Strategy 2: Raise Prices on Selected Items
Amazon may increase prices for certain products to pass tariff costs to consumers. But here's the thing: Amazon's pricing power is constrained by its "lowest-priced retailer" reputation. A Profitero study found Amazon’s prices were 14% lower than competitors in 2024, so significant price hikes might erode customer loyalty.
Strategy 3: Shift Product Mix Toward Lower-Tariff or Domestic Alternatives
Amazon could prioritize products with lower tariff rates or sourced domestically. This could reduce tariff exposure. But here's the catch: many products, especially electronics and consumer goods, rely heavily on Chinese manufacturing. Rapid shifts to domestic suppliers may not be feasible, risking reduced selection and customer dissatisfaction.
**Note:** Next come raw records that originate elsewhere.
(** [start_date <= t <= end_date] of line 75, times in microseconds. *)
Definition in_window (now days t : Z) : bool :=
  ((now - days * microseconds_per_day <=? t) && (t <=? now))%Z.

(** The ['close'] column of a table of daily rows. *)
Definition closes (rows : list (Z * list float64)) : Series Z :=
  map (fun r => (fst r, nth 3 (snd r) NaN)) rows.

(** [df.empty]. *)
Definition frame_empty (df : frame) : bool :=
  match df with
  | EmptyFrame => true
  | Daily [] => true
  | OneRow [] => true
  | _ => false
  end.

(** [df['price'].iloc[0]]: KeyError without such a column; with several
    columns of that label the answer is a row, not a cell. *)
Definition price_cell (df : frame) : res pyvalue :=
  match df with
  | OneRow cells =>
      match filter (fun c => String.eqb (fst c) "price") cells with
      | [] => Raise KeyError
      | [c] => Ok (snd c)
      | _ => Ok PyOther
      end
  | _ => Raise KeyError
  end.

Section Agent.

(** The answers of the service, by function and symbol; the service is
    taken to answer a request that is repeated in the same way. *)
Variable requests_get : string -> string -> answer.

(** Lines 29-32, [from_dict], [to_datetime], the five column names and
    [astype(float)], on the value under the second key: the table of daily
    rows, or [None] when one of the four raises. *)
Variable read_time_series : json -> option (list (Z * list float64)).

(** Whether [pd.to_datetime] accepts a cell (line 51). *)
Variable to_datetime : json -> bool.

(** Line 54, [pd.DataFrame(data)], left to the library. *)
Variable plain_frame : dict json -> fetched frame.

(** Lines 37-52: the one-row table of a quote.  Only an object gives
    labelled columns; the column [latest_trading_day] must be there, once,
    and must parse. *)
Definition global_quote_frame (quote_data : json) : fetched frame :=
  match quote_data with
  | JObject members =>
      let cells := map (fun kv => (renamed (fst kv), snd kv)) members in
      match filter (fun c => String.eqb (fst c) "latest_trading_day") cells with
      | [] => Failed (KeyMissing "latest_trading_day")
      | [day] =>
          if to_datetime (snd day) then
            Fetched (OneRow
                       (map (fun c =>
                               (fst c,
                                if String.eqb (fst c) "latest_trading_day"
                                then PyOther else cell_of (snd c)))
                            cells))
          else Failed LibraryError
      | _ => Failed LibraryError
      end
  | _ => Failed (KeyMissing "latest_trading_day")
  end.

(** [AlphaVantageAgent._fetch_data], lines 13-60.  The three [except]
    clauses re-raise what they catch. *)
Definition _fetch_data (function symbol : string) : fetched frame :=
  match requests_get function symbol with
  | RequestException => Failed RequestFailed
  | Json data =>
      match dict_get data "Error Message" with
      | Some detail => Failed (ApiError detail)
      | None =>
          if existsb (String.eqb function) time_series_functions then
            match nth_error (map fst data) 1 with
            | None => Failed NoSecondKey
            | Some time_series_key =>
                match dict_get data time_series_key with
                | None => Failed (KeyMissing time_series_key)
                | Some series =>
                    match read_time_series series with
                    | Some rows => Fetched (Daily rows)
                    | None => Failed LibraryError
                    end
                end
            end
          else if String.eqb function "GLOBAL_QUOTE" then
            match dict_get data "Global Quote" with
            | None => Failed (KeyMissing "Global Quote")
            | Some quote_data => global_quote_frame quote_data
            end
          else plain_frame data
      end
  end.
(** X2, witness: crawling again from the final state changes nothing. *)
Lemma finished_crawl_is_fixpoint_witness :
  extract_names "v1" ["c"; "d"] 2 sim_wait (sim_api sim_vocabulary 2) sim_fault 0
    (small_crawl_state, sim_env)
  = Some (small_crawl_state,
          _save_results "v1" sim_fault small_crawl_state
            (_save_checkpoint sim_fault small_crawl_state sim_env)).
Proof.
  exact (finished_crawl_is_fixpoint "v1" ["c"; "d"] 2 sim_wait (sim_api sim_vocabulary 2)
           sim_fault 3 initial_state sim_env small_crawl_state small_crawl_env
           small_crawl 0 sim_env).
Defined.

(** X3, witness: the traversal below ["c"] made 13 requests. *)
Lemma request_count_counts_queries_witness :
  exists exchanges,
    dfs_exchanges sim_character_set 2 sim_wait (sim_api sim_vocabulary 2) sim_fault
      dfs_depth "c" (initial_state, sim_env) = Some exchanges /\
    13%Z = (0 + Z.of_nat (length exchanges))%Z.
Proof.
  exact (request_count_counts_queries sim_character_set 2 sim_wait
           (sim_api sim_vocabulary 2) sim_fault dfs_depth "c" initial_state sim_env
           _ _ sim_traversal).
Defined.

(** X4, witness: the four names of the small crawl are those of its answers. *)
Lemma names_are_the_answers_witness :
  exists exchanges,
    crawl_exchanges "v1" ["c"; "d"] 2 sim_wait (sim_api sim_vocabulary 2) sim_fault 3
      (initial_state, sim_env) = Some exchanges /\
    request_count small_crawl_state
    = (request_count initial_state + Z.of_nat (length exchanges))%Z /\
    forall name,
      name ∈ names small_crawl_state <->
      name ∈ names initial_state \/
      exists query answer, (query, answer) ∈ exchanges /\ name ∈ answer.
Proof.
  exact (names_are_the_answers "v1" ["c"; "d"] 2 sim_wait (sim_api sim_vocabulary 2)
           sim_fault 3 initial_state sim_env small_crawl_state small_crawl_env
           small_crawl).
Defined.

(** X5, witness: six prefixes visited, six requests. *)
Lemma space_free_crawl_queries_all_witness :
  (request_count small_crawl_state - request_count initial_state)%Z
  = Z.of_nat (size (visited_prefixes small_crawl_state ∖ visited_prefixes initial_state)).
Proof.
  exact (space_free_crawl_queries_all "v1" ["c"; "d"] 2 sim_wait
           (sim_api sim_vocabulary 2) sim_fault small_set_space_free
           3 initial_state sim_env small_crawl_state small_crawl_env small_crawl).
Defined.

(** X7, witness: the traversal below ["c"] stays under 20 requests and
    leaves the checkpoint file alone. *)
Lemma checkpoint_lags_less_than_20_witness :
  ((13 / 20 = 0 / 20)%Z /\ checkpoint_file sim_env = checkpoint_file sim_env) \/
  exists saved,
    checkpoint_file sim_env = Some (checkpoint_text saved) /\
    state_le initial_state saved /\
    state_le saved
      {| names := {["cat"; "car"; "cab"]};
         visited_prefixes :=
           list_to_set ["c"; "ca"; "caa"; "cab"; "cac"; "cad"; "cao"; "cat"; "ca ";
                        "cb"; "cc"; "cd"; "co"; "ct"; "c "];
         request_count := 13 |} /\
    (0 <= 13 - request_count saved < 20)%Z.
Proof.
  exact (checkpoint_lags_less_than_20 sim_character_set 2 sim_wait
           (sim_api sim_vocabulary 2) sim_fault sim_disk_healthy dfs_depth "c"
           initial_state sim_env _ _ sim_traversal).
Defined.

(** X8, witness: the files the small crawl leaves. *)
Lemma healthy_crawl_artifacts_witness :
  checkpoint_file small_crawl_env = Some (checkpoint_text small_crawl_state) /\
  init_extractor (Parsed (checkpoint_json small_crawl_state)) = Val small_crawl_state /\
  results_file small_crawl_env
  = Some (json_dumps (Some 2%nat) 0 (results_json "v1" small_crawl_state)) /\
  exists listed,
    results_json "v1" small_crawl_state
    = JObj [("version", JStr "v1"); ("names", JArr (map JStr listed));
            ("request_count", JNum (request_count small_crawl_state));
            ("total_names", JNum (Z.of_nat (length listed)))] /\
    NoDup listed /\ (forall name, name ∈ listed <-> name ∈ names small_crawl_state).
Proof.
  exact (healthy_crawl_artifacts "v1" ["c"; "d"] 2 sim_wait (sim_api sim_vocabulary 2)
           sim_fault sim_disk_healthy 3 initial_state sim_env small_crawl_state
           small_crawl_env small_crawl).
Defined.

(** ** The client: exceptions, provenance and traffic *)

Section ClientTraffic.

Context {W : Type}.
Variable http_get : string -> string -> W -> http_outcome * W.
Variable sleep : Z -> W -> option W.
Variable base_url : string.

Lemma counted_get_pair url query w c :
  counted_get http_get url query (w, c)
  = ((http_get url query w).1, ((http_get url query w).2, (S c.1, c.2))).
Proof. unfold counted_get; cbn [fst snd]. by destruct (http_get url query w). Qed.

Lemma counted_sleep_pair seconds w c :
  counted_sleep sleep seconds (w, c)
  = match sleep seconds w with Some w' => Some (w', (c.1, S c.2)) | None => None end.
Proof. reflexivity. Qed.

(** Counting changes neither the value nor the world. *)
Lemma request_loop_counted url query max_retries retry_delay :
  forall todo attempt w c,
    let counted := request_loop (counted_get http_get) (counted_sleep sleep)
                     url query max_retries retry_delay todo attempt (w, c) in
    let plain := request_loop http_get sleep url query max_retries retry_delay todo attempt w in
    counted.1 = plain.1 /\ counted.2.1 = plain.2.
Proof.
  induction todo as [|todo IH]; intros attempt w c; [done|].
  cbv zeta. cbn [request_loop]. rewrite !counted_get_pair.
  destruct (http_get url query w) as [outcome w1]. cbn [fst snd].
  assert (forall c',
    let counted :=
      if (attempt <? max_retries)%Z
      then match counted_sleep sleep retry_delay (w1, c') with
           | Some w'' => request_loop (counted_get http_get) (counted_sleep sleep)
                           url query max_retries retry_delay todo (attempt + 1) w''
           | None => (None, (w1, c'))
           end
      else (Some (JArr []), (w1, c')) in
    let plain :=
      if (attempt <? max_retries)%Z
      then match sleep retry_delay w1 with
           | Some w'' => request_loop http_get sleep url query max_retries retry_delay
                           todo (attempt + 1) w''
           | None => (None, w1)
           end
      else (Some (JArr []), w1) in
    counted.1 = plain.1 /\ counted.2.1 = plain.2) as Hhandler.
  { intros c'. cbv zeta. destruct (attempt <? max_retries)%Z; [|done].
    rewrite !counted_sleep_pair. destruct (sleep retry_delay w1); [apply IH|done]. }
  cbv zeta in Hhandler.
  destruct outcome as [|status_code body retry_after]; [apply Hhandler|].
  destruct (status_code =? 200)%Z.
  { destruct body as [[]|]; first [apply Hhandler|done]. }
  destruct (status_code =? 429)%Z; [|done].
  destruct (attempt <? max_retries)%Z eqn:Hattempt; [|done].
  specialize (Hhandler (S c.1, c.2)).
  destruct (retry_wait retry_after retry_delay) as [wait_time|]; [|apply Hhandler].
  rewrite !counted_sleep_pair.
  destruct (sleep wait_time w1); [apply IH|apply Hhandler].
Qed.

(** The traffic of the loop with as many iterations left as [range] has: one
    request per iteration, at most [todo] of them; never more sleeps than
    requests; and one sleep fewer than requests when the loop returns. *)
Lemma request_loop_traffic url query max_retries retry_delay :
  forall todo attempt w gets sleeps,
    (attempt + Z.of_nat todo = max_retries)%Z ->
    let run := request_loop (counted_get http_get) (counted_sleep sleep)
                 url query max_retries retry_delay (S todo) attempt (w, (gets, sleeps)) in
    (gets < run.2.2.1 <= gets + S todo)%nat /\
    (run.2.2.2 - sleeps < run.2.2.1 - gets)%nat /\
    (sleeps <= run.2.2.2)%nat /\
    (is_Some run.1 -> (run.2.2.2 - sleeps + 1 = run.2.2.1 - gets)%nat).
Proof.
  induction todo as [|todo IH]; intros attempt w gets sleeps Hleft; cbv zeta.
  - assert ((attempt <? max_retries)%Z = false) as Hlast by (apply Z.ltb_ge; lia).
    cbn [request_loop]. rewrite Hlast, !counted_get_pair.
    destruct (http_get url query w) as [[|status_code body retry_after] w1]; cbn [fst snd].
    { split_and!; lia. }
    destruct (status_code =? 200)%Z.
    { destruct body as [[]|]; cbn [fst snd]; split_and!; lia. }
    destruct (status_code =? 429)%Z; cbn [fst snd]; split_and!; lia.
  - assert ((attempt <? max_retries)%Z = true) as Hmore by (apply Z.ltb_lt; lia).
    assert (attempt + 1 + Z.of_nat todo = max_retries)%Z as Hleft' by lia.
    remember (S todo) as todo' eqn:Htodo. cbn [request_loop]. rewrite Hmore. subst todo'.
    rewrite !counted_get_pair.
    destruct (http_get url query w) as [outcome w1]. cbn [fst snd].
    assert (
      let run :=
        match counted_sleep sleep retry_delay (w1, (S gets, sleeps)) with
        | Some w'' => request_loop (counted_get http_get) (counted_sleep sleep)
                        url query max_retries retry_delay (S todo) (attempt + 1) w''
        | None => (None, (w1, (S gets, sleeps)))
        end in
      (gets < run.2.2.1 <= gets + S (S todo))%nat /\
      (run.2.2.2 - sleeps < run.2.2.1 - gets)%nat /\
      (sleeps <= run.2.2.2)%nat /\
      (is_Some run.1 -> (run.2.2.2 - sleeps + 1 = run.2.2.1 - gets)%nat)) as Hhandler.
    { cbv zeta. rewrite !counted_sleep_pair; cbn [fst snd].
      destruct (sleep retry_delay w1) as [w2|].
      - specialize (IH (attempt + 1)%Z w2 (S gets) (S sleeps) Hleft'). cbv zeta in IH.
        destruct IH as (Hg & Hs & Hm & Hret). split_and!; try lia.
        intros Hsome. specialize (Hret Hsome). lia.
      - cbn [fst snd]. split_and!; lia. }
    cbv zeta in Hhandler.
    destruct outcome as [|status_code body retry_after]; [apply Hhandler|].
    destruct (status_code =? 200)%Z.
    { destruct body as [[]|]; first [apply Hhandler|cbn [fst snd]; split_and!; lia]. }
    destruct (status_code =? 429)%Z; [|cbn [fst snd]; split_and!; lia].
    destruct (retry_wait retry_after retry_delay) as [wait_time|]; [|apply Hhandler].
    rewrite !counted_sleep_pair; cbn [fst snd].
    destruct (sleep wait_time w1) as [w2|]; [|apply Hhandler].
    specialize (IH (attempt + 1)%Z w2 (S gets) (S sleeps) Hleft'). cbv zeta in IH.
    destruct IH as (Hg & Hs & Hm & Hret). split_and!; try lia.
    intros Hsome. specialize (Hret Hsome). lia.
Qed.

(** With nothing but retryable outcomes the loop uses every iteration. *)
Lemma request_loop_exhausts url query max_retries retry_delay :
  (forall w, retryable (http_get url query w).1 = true) ->
  (forall w, is_Some (sleep retry_delay w)) ->
  forall todo attempt w gets sleeps,
    (attempt + Z.of_nat todo = max_retries)%Z ->
    let run := request_loop (counted_get http_get) (counted_sleep sleep)
                 url query max_retries retry_delay (S todo) attempt (w, (gets, sleeps)) in
    run.1 = Some (JArr []) /\ run.2.2 = ((gets + S todo)%nat, (sleeps + todo)%nat).
Proof.
  intros Hretry Hsleep.
  induction todo as [|todo IH]; intros attempt w gets sleeps Hleft; cbv zeta.
  - assert ((attempt <? max_retries)%Z = false) as Hlast by (apply Z.ltb_ge; lia).
    cbn [request_loop]. rewrite Hlast, !counted_get_pair.
    specialize (Hretry w).
    destruct (http_get url query w) as [[|status_code body retry_after] w1];
      cbn [fst snd retryable] in *.
    { split; [done|]. f_equal; lia. }
    destruct (status_code =? 200)%Z.
    { destruct body as [[]|]; try done. cbn [fst snd]. split; [done|]. f_equal; lia. }
    rewrite Hretry. cbn [fst snd]. split; [done|]. f_equal; lia.
  - assert ((attempt <? max_retries)%Z = true) as Hmore by (apply Z.ltb_lt; lia).
    assert (attempt + 1 + Z.of_nat todo = max_retries)%Z as Hleft' by lia.
    remember (S todo) as todo' eqn:Htodo. cbn [request_loop]. rewrite Hmore. subst todo'.
    rewrite !counted_get_pair. specialize (Hretry w).
    destruct (http_get url query w) as [outcome w1]. cbn [fst snd] in *.
    assert (
      let run :=
        match counted_sleep sleep retry_delay (w1, (S gets, sleeps)) with
        | Some w'' => request_loop (counted_get http_get) (counted_sleep sleep)
                        url query max_retries retry_delay (S todo) (attempt + 1) w''
        | None => (None, (w1, (S gets, sleeps)))
        end in
      run.1 = Some (JArr []) /\
      run.2.2 = ((gets + S (S todo))%nat, (sleeps + S todo)%nat)) as Hhandler.
    { cbv zeta. rewrite !counted_sleep_pair; cbn [fst snd].
      destruct (Hsleep w1) as [w2 ->].
      specialize (IH (attempt + 1)%Z w2 (S gets) (S sleeps) Hleft'). cbv zeta in IH.
      destruct IH as [-> ->]. split; [done|]. f_equal; lia. }
    cbv zeta in Hhandler.
    destruct outcome as [|status_code body retry_after]; [apply Hhandler|].
    cbn [retryable] in Hretry.
    destruct (status_code =? 200)%Z.
    { destruct body as [[]|]; first [apply Hhandler|done]. }
    rewrite Hretry.
    destruct (retry_wait retry_after retry_delay) as [wait_time|]; [|apply Hhandler].
    rewrite !counted_sleep_pair; cbn [fst snd].
    destruct (sleep wait_time w1) as [w2|]; [|apply Hhandler].
    specialize (IH (attempt + 1)%Z w2 (S gets) (S sleeps) Hleft'). cbv zeta in IH.
    destruct IH as [-> ->]. split; [done|]. f_equal; lia.
Qed.
Lemma save_cookie_database_failure_witness :
  let w := locked_page good_cookie in
  (Py.strip (cookie_input w) <> [] /\
   cfg_clear_cookie (config w) = (Ret tt, ref_config None) /\
   cfg_set_cookie (Py.strip (cookie_input w)) (ref_config None)
   = (Ret true, ref_config (Some good_cookie)) /\
   db_save_cookie (C := RefCfg) (Py.strip (cookie_input w)) (db_handler w)
   = (Raise db_locked_error, db_handler w)) /\
  config (post (save_cookie w)) = ref_config (Some good_cookie) /\
  db_handler (post (save_cookie w)) = db_handler w /\
  cookie_status_label (post (save_cookie w)) = cookie_status_label w.
Proof.
  intros w.
  assert (H1 : Py.strip (cookie_input w) <> [])
    by (vm_compute; discriminate).
  assert (H2 : cfg_clear_cookie (config w) = (Ret tt, ref_config None))
    by reflexivity.
  assert (H3 : cfg_set_cookie (Py.strip (cookie_input w)) (ref_config None)
               = (Ret true, ref_config (Some good_cookie))) by reflexivity.
  assert (H4 : db_save_cookie (C := RefCfg) (Py.strip (cookie_input w))
                 (db_handler w)
               = (Raise db_locked_error, db_handler w)) by reflexivity.
  split; [auto|].
  destruct (@save_cookie_database_failure _ _ _ _ w _ _ _ _ H1 H2 H3 H4)
    as (_ & Hc & Hd & Hl & _).
  auto.
Defined.

Lemma save_cookie_success_after_failed_reload_witness :
  let w := flaky_page (flaky_config false false false false)
                      (flaky_db true false false) good_cookie in
  let d1 := flaky_hold (Some (good_cookie, false)) (db_handler w) in
  (Py.strip (cookie_input w) <> [] /\
   cfg_clear_cookie (config w) = (Ret tt, config w) /\
   cfg_set_cookie (Py.strip (cookie_input w)) (config w)
   = (Ret true, config w) /\
   db_save_cookie (C := FlakyCfg) (Py.strip (cookie_input w)) (db_handler w)
   = (Ret tt, d1) /\
   db_get_valid_cookie (C := FlakyCfg) d1 = (Raise db_error, d1)) /\
  log (save_cookie w)
  = [CfgClearCookie; CfgSetCookie good_cookie; DbSaveCookie good_cookie;
     DbGetValidCookie; MsgBox Critical (LoadFailed db_error);
     MsgBox Information SaveOk].
Proof.
  intros w d1.
  assert (H1 : Py.strip (cookie_input w) <> [])
    by (vm_compute; discriminate).
  assert (H2 : cfg_clear_cookie (config w) = (Ret tt, config w))
    by reflexivity.
  assert (H3 : cfg_set_cookie (Py.strip (cookie_input w)) (config w)
               = (Ret true, config w)) by reflexivity.
  assert (H4 : db_save_cookie (C := FlakyCfg) (Py.strip (cookie_input w))
                 (db_handler w) = (Ret tt, d1)) by reflexivity.
  assert (H5 : db_get_valid_cookie (C := FlakyCfg) d1 = (Raise db_error, d1))
    by reflexivity.
  split; [auto 10|].
  exact (@save_cookie_success_after_failed_reload _ _ _ _ w _ _ _ _ _
           H1 H2 H3 H4 H5).
Defined.
(** A process of the program: the document on disk, and the entry of the
    transpiled module in the module map of the process.  [loadTSConfig]
    writes the transpiled module to one fixed path and imports it from
    there, and an import of a path that was imported before gives the
    module of the first import again.  [imported] is empty until the first
    import and then holds what that import gave, once the schema is
    applied: a configuration or none. *)
Record Process := mkProcess {
  file : ConfigFile;
  imported : option (option QADirectorConfig)
}.

(** A process that has not imported the configuration yet. *)
Definition start (f : ConfigFile) : Process := mkProcess f None.

Inductive Result (A : Type) :=
| Ok (a : A)
| Throw (message : text).
Arguments Ok {A} a.
Arguments Throw {A} message.

(** Asynchronous functions of the module: a computation on the process
    that returns or throws. *)
Definition Async (A : Type) : Type := Process -> Result A * Process.

Definition ret {A} (a : A) : Async A := fun fs => (Ok a, fs).
Definition throw {A} (message : text) : Async A := fun fs => (Throw message, fs).
Definition await {A B} (c : Async A) (k : A -> Async B) : Async B :=
  fun fs =>
    match c fs with
    | (Ok a, fs') => k a fs'
    | (Throw message, fs') => (Throw message, fs')
    end.

Notation "'let/a' x := c 'in' k" := (await c (fun x => k))
  (at level 10, x name, c at level 100, k at level 200, only parsing).

(** The import of [loadTSConfig] followed by the schema of [loadConfig]:
    [onDisk] is what the document on disk gives.  It is what the call
    returns only when the process has not imported the module before;
    otherwise the call returns what the first import gave. *)
Definition importConfig (onDisk : option QADirectorConfig)
    : Async (option QADirectorConfig) :=
  fun p =>
    match imported p with
    | Some first => (Ok first, p)
    | None => (Ok onDisk, mkProcess (file p) (Some onDisk))
    end.

(** [loadConfig] returns null when the file is absent, and also (after
    printing the error) when an exception is caught. *)
Definition loadConfig : Async (option QADirectorConfig) :=
  fun p =>
    match file p with
    | NoFile => (Ok None, p)
    | Unbuildable => (Ok None, p)
    | Invalid => importConfig None p
    | Document config => importConfig (Some config) p
    end.

Definition saveConfig (config : QADirectorConfig) : Async unit :=
  fun p => (Ok tt, mkProcess (Document config) (imported p)).

Definition notFound : text :=
  str "No qa-director.config.ts found. Run `qa-director init` first.".

Definition nameIsNot (roleName : text) (r : Role) : bool :=
  bool_decide (name r <> roleName).

Definition addRole (role : Role) : Async unit :=
  let/a config := loadConfig in
  match config with
  | None => throw notFound
  | Some config =>
      (* Remove existing role with same name *)
      let roles1 := List.filter (nameIsNot (name role)) (roles config) in
      let roles2 := roles1 ++ [role] in
      saveConfig (setRoles config roles2)
  end.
Now, let's talk about the risks. The tariff volatility is part of a "prolonged trade war," with rates subject to sudden changes. This unpredictability complicates long-term planning. Amazon's supply chain teams are already struggling with "uncertainty," and reconfiguring sourcing could strain logistics and increase costs further.
But here's the thing: Amazon has a secret weapon: AWS. While the e-commerce division faces direct challenges, AWS is less tariff-affected. In 2024, AWS contributed 58% of Amazon’s operating income. This financial buffer could help Amazon weather the storm.
Now, let's talk about the competition. Rivals like Walmart and Target face similar tariff challenges, but Amazon’s reliance on third-party sellers amplifies its exposure to price-sensitive dynamics. If Amazon cannot offset costs effectively, consumers may defect to rivals, while competitors with better tariff management or diversified strategies could gain market share.
But here's the thing: Amazon has a history of resilience. Despite a 20% year-to-date stock decline, the company has increased by a mind-boggling 9,960% in the past 20 years. This situation points to the importance of keeping a long-term mindset and understanding that slumps are essentially inevitable; it doesn't mean it's time to jump ship.
So, what's the bottom line? Amazon is in for a bumpy ride, but it's not going down without a fight. Goldman Sachs' "Buy" rating and $255 price target suggest that the market believes in Amazon's ability to navigate these challenges. So, stay calm, stay invested, and remember: Amazon has rolled with the punches before, and it will do it again!